◆ **Exercise details**: Find and return every line of the data that contains the word "Hway".

──────

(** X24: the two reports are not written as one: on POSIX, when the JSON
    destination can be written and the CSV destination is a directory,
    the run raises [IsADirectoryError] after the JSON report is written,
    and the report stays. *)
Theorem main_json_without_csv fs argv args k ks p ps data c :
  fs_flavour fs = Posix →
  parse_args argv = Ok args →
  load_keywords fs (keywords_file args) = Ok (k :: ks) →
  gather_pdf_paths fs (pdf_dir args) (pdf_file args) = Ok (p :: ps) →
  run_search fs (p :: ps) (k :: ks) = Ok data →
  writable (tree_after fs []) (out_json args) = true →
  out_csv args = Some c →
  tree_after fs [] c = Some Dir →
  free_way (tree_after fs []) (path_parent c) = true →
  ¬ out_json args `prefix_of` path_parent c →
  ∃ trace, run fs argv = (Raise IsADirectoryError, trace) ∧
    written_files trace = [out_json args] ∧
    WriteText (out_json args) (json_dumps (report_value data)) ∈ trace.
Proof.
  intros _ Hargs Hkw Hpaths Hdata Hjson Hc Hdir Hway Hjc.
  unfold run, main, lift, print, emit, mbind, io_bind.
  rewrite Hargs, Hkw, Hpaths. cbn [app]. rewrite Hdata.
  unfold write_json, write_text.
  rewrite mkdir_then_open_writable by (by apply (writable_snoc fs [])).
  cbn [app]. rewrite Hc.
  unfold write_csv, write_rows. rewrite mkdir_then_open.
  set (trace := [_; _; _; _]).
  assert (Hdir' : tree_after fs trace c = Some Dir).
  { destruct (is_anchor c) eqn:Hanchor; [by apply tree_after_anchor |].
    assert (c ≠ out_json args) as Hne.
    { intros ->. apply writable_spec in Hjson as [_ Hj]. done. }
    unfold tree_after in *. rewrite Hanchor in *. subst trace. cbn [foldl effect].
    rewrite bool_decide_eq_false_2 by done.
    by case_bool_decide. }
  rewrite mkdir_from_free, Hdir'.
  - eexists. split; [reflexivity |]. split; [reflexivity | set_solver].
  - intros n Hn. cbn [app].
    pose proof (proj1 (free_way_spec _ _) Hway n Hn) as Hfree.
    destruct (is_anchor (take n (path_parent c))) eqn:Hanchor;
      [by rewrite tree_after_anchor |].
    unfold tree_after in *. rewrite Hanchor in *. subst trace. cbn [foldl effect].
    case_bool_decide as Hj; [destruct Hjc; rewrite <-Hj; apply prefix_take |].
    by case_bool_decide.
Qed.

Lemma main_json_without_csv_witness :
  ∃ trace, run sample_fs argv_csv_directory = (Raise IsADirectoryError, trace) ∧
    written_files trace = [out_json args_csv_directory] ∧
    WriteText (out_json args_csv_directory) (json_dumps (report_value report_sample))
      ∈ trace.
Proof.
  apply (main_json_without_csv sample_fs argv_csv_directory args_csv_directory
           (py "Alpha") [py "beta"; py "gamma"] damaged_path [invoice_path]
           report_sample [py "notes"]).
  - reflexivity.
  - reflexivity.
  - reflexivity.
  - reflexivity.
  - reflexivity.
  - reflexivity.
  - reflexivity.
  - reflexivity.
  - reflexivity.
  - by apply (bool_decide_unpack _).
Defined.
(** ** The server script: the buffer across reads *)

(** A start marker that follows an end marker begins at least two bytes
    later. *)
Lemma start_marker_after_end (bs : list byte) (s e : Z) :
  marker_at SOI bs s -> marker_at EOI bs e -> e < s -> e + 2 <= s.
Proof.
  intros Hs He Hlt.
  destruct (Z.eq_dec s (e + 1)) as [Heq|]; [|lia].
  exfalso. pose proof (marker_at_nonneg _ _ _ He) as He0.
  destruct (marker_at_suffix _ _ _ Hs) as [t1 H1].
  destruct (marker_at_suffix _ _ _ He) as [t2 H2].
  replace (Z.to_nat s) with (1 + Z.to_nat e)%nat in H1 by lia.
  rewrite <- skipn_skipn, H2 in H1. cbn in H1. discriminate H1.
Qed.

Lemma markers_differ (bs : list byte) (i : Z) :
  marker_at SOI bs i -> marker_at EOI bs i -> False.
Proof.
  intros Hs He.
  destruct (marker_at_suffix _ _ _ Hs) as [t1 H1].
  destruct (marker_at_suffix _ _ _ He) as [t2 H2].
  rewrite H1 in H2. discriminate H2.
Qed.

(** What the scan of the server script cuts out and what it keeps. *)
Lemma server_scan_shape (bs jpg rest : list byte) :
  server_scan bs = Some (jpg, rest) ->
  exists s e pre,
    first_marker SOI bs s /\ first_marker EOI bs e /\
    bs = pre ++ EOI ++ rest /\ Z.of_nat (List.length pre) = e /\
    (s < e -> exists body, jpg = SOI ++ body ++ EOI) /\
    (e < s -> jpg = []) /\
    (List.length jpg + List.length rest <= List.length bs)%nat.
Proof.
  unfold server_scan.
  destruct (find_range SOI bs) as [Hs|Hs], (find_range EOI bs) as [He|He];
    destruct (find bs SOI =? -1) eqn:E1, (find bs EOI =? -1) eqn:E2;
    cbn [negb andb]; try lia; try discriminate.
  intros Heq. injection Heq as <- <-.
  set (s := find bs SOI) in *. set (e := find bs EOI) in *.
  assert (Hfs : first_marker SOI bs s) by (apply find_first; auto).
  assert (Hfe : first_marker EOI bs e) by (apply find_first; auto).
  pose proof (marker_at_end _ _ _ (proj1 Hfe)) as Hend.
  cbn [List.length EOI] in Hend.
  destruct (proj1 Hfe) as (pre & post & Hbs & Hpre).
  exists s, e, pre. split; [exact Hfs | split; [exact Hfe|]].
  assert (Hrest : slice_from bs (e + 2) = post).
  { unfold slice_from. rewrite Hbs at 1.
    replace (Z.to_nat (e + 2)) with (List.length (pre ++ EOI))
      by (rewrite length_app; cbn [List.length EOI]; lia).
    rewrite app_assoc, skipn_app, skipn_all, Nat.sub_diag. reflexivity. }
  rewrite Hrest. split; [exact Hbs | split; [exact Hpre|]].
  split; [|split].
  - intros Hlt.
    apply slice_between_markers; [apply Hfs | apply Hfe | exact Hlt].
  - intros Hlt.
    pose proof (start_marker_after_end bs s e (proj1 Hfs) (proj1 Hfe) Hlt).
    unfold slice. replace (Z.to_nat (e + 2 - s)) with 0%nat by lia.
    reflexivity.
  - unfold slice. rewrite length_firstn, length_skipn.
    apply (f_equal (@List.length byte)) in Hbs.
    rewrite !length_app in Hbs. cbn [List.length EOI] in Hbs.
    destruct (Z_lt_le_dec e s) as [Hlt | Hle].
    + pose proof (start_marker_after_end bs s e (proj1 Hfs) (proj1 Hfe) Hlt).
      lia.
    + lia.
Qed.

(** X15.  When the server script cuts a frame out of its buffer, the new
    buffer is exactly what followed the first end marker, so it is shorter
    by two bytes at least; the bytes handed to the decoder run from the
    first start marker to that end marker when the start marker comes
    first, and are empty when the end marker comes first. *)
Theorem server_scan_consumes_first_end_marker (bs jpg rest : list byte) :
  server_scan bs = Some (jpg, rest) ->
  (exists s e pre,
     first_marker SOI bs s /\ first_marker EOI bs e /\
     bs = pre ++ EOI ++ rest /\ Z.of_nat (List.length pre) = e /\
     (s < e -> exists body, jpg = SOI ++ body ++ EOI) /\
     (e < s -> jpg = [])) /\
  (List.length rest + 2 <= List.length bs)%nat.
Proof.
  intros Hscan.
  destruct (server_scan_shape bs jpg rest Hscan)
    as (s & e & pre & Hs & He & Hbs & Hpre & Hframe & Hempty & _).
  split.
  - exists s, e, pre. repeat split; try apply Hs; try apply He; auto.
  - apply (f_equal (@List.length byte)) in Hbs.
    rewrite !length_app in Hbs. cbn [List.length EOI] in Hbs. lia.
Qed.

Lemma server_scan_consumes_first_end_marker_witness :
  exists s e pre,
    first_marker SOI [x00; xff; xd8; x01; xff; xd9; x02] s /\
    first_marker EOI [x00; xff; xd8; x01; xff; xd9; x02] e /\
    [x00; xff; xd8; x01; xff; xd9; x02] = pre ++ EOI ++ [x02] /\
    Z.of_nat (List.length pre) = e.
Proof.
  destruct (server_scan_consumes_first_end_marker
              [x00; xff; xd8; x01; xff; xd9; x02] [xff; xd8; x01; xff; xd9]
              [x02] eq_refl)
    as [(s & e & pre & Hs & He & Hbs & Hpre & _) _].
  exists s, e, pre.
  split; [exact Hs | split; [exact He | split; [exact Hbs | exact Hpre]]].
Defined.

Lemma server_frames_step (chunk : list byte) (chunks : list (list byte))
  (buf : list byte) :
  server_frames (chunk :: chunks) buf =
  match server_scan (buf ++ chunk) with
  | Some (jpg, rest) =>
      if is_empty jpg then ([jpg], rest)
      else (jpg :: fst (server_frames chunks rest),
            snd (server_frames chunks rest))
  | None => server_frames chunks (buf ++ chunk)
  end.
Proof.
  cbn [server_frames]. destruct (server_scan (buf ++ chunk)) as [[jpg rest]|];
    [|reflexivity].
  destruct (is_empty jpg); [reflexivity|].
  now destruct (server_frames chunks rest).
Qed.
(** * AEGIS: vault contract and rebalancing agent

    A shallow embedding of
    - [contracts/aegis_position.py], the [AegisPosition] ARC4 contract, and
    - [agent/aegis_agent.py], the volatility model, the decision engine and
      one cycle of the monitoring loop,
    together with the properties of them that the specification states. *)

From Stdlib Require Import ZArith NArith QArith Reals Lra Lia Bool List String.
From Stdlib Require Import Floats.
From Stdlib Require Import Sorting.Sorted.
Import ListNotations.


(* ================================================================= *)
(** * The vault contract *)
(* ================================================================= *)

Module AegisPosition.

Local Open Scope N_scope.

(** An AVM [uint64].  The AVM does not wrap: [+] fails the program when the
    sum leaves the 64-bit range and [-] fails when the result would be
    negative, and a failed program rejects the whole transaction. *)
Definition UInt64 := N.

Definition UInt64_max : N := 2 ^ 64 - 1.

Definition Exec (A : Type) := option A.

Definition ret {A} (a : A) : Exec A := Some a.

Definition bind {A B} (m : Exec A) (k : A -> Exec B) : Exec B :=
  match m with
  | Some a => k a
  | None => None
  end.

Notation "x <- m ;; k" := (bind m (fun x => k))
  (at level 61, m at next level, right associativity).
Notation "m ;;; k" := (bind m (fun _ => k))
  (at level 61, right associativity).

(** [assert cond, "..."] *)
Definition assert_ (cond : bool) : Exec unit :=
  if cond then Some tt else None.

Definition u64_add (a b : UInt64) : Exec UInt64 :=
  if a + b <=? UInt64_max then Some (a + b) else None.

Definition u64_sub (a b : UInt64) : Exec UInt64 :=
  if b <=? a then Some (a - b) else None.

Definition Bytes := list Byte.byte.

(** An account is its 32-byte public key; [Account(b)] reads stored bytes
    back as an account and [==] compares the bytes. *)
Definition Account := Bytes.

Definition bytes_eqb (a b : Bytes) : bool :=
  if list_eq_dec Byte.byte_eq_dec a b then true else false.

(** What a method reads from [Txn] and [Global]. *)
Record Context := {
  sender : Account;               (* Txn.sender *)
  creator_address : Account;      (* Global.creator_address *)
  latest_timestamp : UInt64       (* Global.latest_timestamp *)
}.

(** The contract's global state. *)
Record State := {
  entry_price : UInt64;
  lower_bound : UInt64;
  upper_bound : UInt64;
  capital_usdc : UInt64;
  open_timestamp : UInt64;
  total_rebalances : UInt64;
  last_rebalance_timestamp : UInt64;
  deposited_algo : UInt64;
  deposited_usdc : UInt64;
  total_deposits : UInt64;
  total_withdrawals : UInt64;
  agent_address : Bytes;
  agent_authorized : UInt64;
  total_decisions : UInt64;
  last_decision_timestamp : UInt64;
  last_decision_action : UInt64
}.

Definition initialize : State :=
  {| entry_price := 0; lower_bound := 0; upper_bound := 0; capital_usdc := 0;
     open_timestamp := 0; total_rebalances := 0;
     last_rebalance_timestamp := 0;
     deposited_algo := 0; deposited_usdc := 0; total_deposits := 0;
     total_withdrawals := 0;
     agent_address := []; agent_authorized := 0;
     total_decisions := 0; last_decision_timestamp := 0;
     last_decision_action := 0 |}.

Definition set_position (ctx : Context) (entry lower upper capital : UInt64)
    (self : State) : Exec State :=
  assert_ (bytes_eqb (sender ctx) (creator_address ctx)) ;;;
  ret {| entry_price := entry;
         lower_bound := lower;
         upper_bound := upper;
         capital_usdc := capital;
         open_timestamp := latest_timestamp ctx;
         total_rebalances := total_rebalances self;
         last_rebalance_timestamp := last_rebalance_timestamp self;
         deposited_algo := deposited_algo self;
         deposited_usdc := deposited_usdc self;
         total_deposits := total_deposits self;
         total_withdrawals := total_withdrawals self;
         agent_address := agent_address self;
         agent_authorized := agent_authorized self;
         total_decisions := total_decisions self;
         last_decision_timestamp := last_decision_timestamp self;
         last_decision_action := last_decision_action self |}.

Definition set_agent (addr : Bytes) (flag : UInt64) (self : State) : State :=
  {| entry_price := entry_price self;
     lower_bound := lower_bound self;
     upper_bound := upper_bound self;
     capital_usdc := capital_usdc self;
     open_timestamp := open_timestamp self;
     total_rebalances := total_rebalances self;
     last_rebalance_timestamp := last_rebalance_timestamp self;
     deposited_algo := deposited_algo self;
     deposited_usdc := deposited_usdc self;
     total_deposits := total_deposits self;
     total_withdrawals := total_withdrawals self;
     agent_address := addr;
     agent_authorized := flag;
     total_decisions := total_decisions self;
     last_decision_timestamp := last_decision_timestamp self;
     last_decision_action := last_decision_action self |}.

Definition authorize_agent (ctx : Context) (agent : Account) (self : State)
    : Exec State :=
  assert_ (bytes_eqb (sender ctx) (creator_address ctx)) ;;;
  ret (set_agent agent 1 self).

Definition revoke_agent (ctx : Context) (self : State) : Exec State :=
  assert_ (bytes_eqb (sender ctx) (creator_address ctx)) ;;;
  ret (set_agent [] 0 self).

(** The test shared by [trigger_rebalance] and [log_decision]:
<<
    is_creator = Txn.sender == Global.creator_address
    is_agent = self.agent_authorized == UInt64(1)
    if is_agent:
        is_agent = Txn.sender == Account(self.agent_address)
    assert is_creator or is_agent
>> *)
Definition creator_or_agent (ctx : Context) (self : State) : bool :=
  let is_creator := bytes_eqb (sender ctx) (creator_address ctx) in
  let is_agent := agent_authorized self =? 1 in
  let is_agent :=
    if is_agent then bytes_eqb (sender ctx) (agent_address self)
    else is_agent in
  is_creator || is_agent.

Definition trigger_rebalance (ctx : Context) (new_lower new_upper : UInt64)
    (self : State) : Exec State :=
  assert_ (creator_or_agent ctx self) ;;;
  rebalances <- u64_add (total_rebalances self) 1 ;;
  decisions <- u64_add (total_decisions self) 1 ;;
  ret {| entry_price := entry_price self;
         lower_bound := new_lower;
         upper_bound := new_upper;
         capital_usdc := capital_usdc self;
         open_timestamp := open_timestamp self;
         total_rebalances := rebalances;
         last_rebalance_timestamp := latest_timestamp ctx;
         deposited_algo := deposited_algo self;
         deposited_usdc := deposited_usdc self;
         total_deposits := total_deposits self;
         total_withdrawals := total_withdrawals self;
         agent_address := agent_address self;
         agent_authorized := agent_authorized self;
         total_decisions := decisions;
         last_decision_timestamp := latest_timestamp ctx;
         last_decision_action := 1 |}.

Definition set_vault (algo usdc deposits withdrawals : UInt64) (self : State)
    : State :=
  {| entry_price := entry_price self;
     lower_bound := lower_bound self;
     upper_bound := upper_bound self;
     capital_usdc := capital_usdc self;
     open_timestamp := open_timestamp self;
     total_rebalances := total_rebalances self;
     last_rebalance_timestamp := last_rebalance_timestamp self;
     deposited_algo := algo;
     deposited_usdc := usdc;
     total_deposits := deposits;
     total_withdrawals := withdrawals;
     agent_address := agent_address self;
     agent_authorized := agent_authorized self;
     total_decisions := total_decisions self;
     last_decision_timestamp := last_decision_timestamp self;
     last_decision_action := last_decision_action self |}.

──────

◆ **Answer to this task**:
  intros _ Hargs Hkw Hpaths Hdata Hjson Hc Hdir Hway Hjc.
    pose proof (proj1 (free_way_spec _ _) Hway n Hn) as Hfree.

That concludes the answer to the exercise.